Seniors and disabled residents in Eastern Santa Cruz County can request a ride to medical or dental appointments or to go shopping in Sierra Vista, Tucson, Nogales, or Green Valley.
“It takes a lot of time” to coordinate the volunteer drivers and provide this service,” Patra observed. But she enjoys the work. “I like helping people who need to find information and resources.”
She also helps to clean and sanitize the Senior Center, makes phone calls to the County Health Dept., and helps to keep the center going. Patra has also been involved in the Patagonia Regional Times as a contributing writer and as a volunteer.
Both Chuck and Patra stressed the importance of the whole team at the Center. Jon Larsen volunteers five days a week, doing maintenance, mopping the floors, serving meals, and distributing food. Valenzuela is not only head chef, but she also shops for food and does the ordering.
Patra and Chuck both love their work. “The fact that we are feeding people is a real service to the community,” Chuck said. “We’ve been involved in community activism for a long time.”
Patra added, “I think what is valuable is to have a connection with others and to the community by doing something that is worthwhile.”

Ron Robinson
By Lynn Davison
Ron Robinson is a brave man. Though he had never worked for government and had only lived in Patagonia for one year, he signed on as Town Manager on July 1, 2019. Ron works for the Town Council and is responsible to them and to the residents of Patagonia for managing all the town’s services and staff. It’s a high visibility position that doesn’t pay much for the responsibility and hours of work it requires. Nonetheless, Ron really likes the job. “It’s a challenge and I like challenges” says Ron.
Ron and his wife, Debbie, moved to Patagonia in 2018 to be close to Debbie’s parents, Connie and Bud Alford. Like a good son-in-law, Ron first handled all the families’ remodeling priorities. Once that was done, he looked for something else to do that might benefit from his broad business and building experience.

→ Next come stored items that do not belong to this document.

Lemma split_slash_nonempty (s : string) : PyStr.split_slash s <> [].
Proof.
  destruct s as [|c s]; [done|]. simpl.
  destruct (Ascii.eqb c "/"); [done|]. by destruct (PyStr.split_slash s).
Qed.

Lemma split_slash_app (a b : string) :
  PyStr.split_slash (a +:+ String "/" b) = PyStr.split_slash a ++ PyStr.split_slash b.
Proof.
  induction a as [|c a IH]; [done|].
  rewrite string_cons_app. cbn [PyStr.split_slash]. rewrite IH.
  destruct (Ascii.eqb c "/"); [done|].
  pose proof (split_slash_nonempty a) as Hne.
  by destruct (PyStr.split_slash a).
Qed.

Lemma split_slash_component (c : string) :
  has_slash c = false -> PyStr.split_slash c = [c].
Proof.
  induction c as [|x c IH]; [done|].
  cbn [has_slash PyStr.split_slash]. intros H.
  apply orb_false_iff in H as [-> H]. by rewrite IH.
Qed.

Lemma split_slash_no_slash (s : string) :
  List.Forall (fun x => has_slash x = false) (PyStr.split_slash s).
Proof.
  induction s as [|c s IH]; [by repeat constructor|].
  cbn [PyStr.split_slash]. destruct (Ascii.eqb c "/") eqn:Hc.
  - by constructor.
  - destruct (PyStr.split_slash s) as [|x xs]; [by repeat constructor; simpl; rewrite Hc|].
    apply List.Forall_cons_iff in IH as [Hx Hxs].
    constructor; [|done]. simpl. by rewrite Hc, Hx.
Qed.

Lemma is_component_spec (c : string) :
  is_component c = kept_part c && negb (has_slash c).
Proof. reflexivity. Qed.

Lemma Path_well_formed (s : string) : well_formed (PosixPath.Path s).
Proof.
  split; [apply Path_root_cases|].
  rewrite Path_tail. apply List.Forall_forall. intros x Hx.
  apply List.filter_In in Hx as [Hx Hk].
  pose proof (split_slash_no_slash s) as Hall.
  rewrite List.Forall_forall in Hall.
  by rewrite is_component_spec, Hk, (Hall x Hx).
Qed.

Lemma join_slash_cons (x y : string) (rest : list string) :
  PyStr.join_slash (x :: y :: rest) = x +:+ String "/" (PyStr.join_slash (y :: rest)).
Proof. reflexivity. Qed.

Lemma split_join_slash (parts : list string) :
  parts <> [] ->
  List.Forall (fun x => has_slash x = false) parts ->
  PyStr.split_slash (PyStr.join_slash parts) = parts.
Proof.
  induction parts as [|x parts IH]; [done|]. intros _ Hall.
  apply List.Forall_cons_iff in Hall as [Hx Hall].
  destruct parts as [|y rest]; [by apply split_slash_component|].
  rewrite join_slash_cons, split_slash_app, split_slash_component by done.
  by rewrite IH.
Qed.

Why not Town Manager?
Ron began his work life as a draftsman designing restaurant kitchens, then joined his father as owner of a company that designed, installed, and eventually manufactured ventilation systems for commercial kitchens. Their business grew to employ 15 people and was eventually sold in 1993. Ron moved on to owning and managing seven Wendy’s franchises in the Midwest, then relocated to Texas and opened a restaurant.
After selling the restaurant in 2011, Ron built a house for his family and then began building houses for others, both custom and spec. And while he was helping raise his family and directly managing these businesses, Ron also was a Southern Baptist pastor for 30 years.
Ron says he “loves Patagonia for the beauty of the place and for the good people who live here.” He is particularly proud that with the leadership of the Mayor, Council, and Town Manager, respectful civil discourse is again a cornerstone of doing the Town’s business.
The pandemic and the associated economic impacts have been difficult. In response, Ron successfully secured over $100,000 in relief aid through the federal Cares Act that allowed the Town to keep most Town employees at work providing basic services. He also wrote a successful $600,000 grant that will significantly repair and upgrade the wastewater treatment plant. Ron has brought in private partners, like South32, to help financially support Town infrastructure priorities. He also solved a thorny problem of ongoing cost overruns in the Town Marshall’s Office by negotiating a contract with Santa Cruz County to provide consistent law enforcement services to the Town. And recently, he oversaw the complicated logistics of bringing a caboose (and future visitors center) to Doc Mock Park. Ron says that’s all part of doing his job. We are lucky that he thinks so. Thanks Ron.